§ Task to carry out:
Records follow. Pull out every line that contains "raises".

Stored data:
%%
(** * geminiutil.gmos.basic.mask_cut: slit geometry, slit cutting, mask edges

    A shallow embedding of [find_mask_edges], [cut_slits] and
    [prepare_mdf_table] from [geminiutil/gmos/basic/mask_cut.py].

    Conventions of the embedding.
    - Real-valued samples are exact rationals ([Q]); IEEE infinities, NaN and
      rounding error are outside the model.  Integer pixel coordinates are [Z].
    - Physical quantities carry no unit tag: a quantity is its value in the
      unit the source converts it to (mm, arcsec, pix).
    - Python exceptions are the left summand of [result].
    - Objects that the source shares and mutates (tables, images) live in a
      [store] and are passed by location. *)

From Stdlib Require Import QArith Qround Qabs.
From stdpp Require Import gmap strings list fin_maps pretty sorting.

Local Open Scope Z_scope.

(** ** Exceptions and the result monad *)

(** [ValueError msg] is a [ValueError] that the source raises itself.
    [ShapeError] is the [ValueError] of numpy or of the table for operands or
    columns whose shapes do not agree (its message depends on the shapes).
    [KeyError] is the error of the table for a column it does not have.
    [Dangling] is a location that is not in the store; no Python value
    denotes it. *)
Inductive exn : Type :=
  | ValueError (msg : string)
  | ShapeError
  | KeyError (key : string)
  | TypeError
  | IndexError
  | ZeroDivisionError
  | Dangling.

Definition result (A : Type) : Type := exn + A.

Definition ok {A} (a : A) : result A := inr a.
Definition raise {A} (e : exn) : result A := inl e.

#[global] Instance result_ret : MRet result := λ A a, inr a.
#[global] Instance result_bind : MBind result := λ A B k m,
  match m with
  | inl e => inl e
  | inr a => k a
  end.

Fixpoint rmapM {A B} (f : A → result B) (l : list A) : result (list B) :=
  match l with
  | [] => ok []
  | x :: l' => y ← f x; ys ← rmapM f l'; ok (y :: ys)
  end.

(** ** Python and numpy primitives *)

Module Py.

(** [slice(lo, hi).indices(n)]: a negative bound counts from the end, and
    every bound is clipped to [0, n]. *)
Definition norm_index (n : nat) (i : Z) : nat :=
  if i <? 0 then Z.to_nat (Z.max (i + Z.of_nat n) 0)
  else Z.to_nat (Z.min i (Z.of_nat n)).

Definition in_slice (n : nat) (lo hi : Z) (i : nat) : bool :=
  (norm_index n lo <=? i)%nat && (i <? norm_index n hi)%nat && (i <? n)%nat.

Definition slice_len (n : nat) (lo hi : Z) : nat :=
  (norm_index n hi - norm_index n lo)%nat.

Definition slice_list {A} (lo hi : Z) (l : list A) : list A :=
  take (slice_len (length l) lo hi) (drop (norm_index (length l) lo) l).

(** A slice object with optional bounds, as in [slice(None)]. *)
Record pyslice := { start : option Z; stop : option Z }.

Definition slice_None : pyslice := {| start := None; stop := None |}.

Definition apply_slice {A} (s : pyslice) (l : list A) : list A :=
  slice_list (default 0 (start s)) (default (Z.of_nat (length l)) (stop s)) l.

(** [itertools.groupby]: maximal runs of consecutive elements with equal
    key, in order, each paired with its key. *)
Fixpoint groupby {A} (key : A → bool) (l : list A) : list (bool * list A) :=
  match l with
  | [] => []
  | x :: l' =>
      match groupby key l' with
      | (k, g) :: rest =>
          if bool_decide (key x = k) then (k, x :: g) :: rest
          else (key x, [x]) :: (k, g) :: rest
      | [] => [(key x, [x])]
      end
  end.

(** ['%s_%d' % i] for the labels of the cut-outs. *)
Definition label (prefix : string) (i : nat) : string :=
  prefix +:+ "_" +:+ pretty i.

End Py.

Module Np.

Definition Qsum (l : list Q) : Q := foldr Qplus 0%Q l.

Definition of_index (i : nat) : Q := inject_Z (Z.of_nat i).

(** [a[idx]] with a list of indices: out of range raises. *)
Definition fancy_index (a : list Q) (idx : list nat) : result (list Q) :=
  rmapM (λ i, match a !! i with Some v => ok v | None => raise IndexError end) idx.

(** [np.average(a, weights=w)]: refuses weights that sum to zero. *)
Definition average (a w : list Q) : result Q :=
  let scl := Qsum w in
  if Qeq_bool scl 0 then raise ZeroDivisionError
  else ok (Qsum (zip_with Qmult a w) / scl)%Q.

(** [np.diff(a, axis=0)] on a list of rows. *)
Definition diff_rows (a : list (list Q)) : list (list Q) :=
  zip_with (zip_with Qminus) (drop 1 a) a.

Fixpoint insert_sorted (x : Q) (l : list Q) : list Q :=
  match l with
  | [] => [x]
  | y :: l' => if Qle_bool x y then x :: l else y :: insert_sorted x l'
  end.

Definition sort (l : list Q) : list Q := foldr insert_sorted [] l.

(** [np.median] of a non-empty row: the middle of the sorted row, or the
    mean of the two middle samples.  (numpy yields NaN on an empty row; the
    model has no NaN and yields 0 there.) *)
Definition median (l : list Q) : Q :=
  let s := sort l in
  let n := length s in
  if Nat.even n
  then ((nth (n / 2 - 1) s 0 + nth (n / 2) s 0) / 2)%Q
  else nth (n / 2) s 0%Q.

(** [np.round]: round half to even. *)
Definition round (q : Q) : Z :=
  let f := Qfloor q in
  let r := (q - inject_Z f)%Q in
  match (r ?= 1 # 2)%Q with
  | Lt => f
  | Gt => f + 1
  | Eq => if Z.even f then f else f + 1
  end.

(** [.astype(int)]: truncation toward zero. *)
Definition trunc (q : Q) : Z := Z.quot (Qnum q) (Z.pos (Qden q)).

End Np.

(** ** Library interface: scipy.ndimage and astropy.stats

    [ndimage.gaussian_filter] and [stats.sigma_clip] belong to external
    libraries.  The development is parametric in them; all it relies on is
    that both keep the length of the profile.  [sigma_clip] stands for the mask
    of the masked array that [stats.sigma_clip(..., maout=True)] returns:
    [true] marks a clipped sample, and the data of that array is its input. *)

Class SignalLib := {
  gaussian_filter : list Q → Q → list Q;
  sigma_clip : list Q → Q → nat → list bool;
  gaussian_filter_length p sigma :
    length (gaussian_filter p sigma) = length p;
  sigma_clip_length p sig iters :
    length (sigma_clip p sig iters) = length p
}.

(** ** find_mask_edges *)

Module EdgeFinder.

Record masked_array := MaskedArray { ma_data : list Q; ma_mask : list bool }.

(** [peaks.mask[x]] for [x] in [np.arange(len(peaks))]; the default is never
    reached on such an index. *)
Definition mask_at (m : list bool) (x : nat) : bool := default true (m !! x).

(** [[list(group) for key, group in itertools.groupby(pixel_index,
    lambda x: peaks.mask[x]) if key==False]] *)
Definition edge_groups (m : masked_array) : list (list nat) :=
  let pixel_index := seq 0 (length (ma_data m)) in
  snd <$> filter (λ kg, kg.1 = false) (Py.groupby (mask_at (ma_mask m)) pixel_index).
%%
§ Written reply:
(** [ValueError msg] is a [ValueError] that the source raises itself.
(** [a[idx]] with a list of indices: out of range raises. *)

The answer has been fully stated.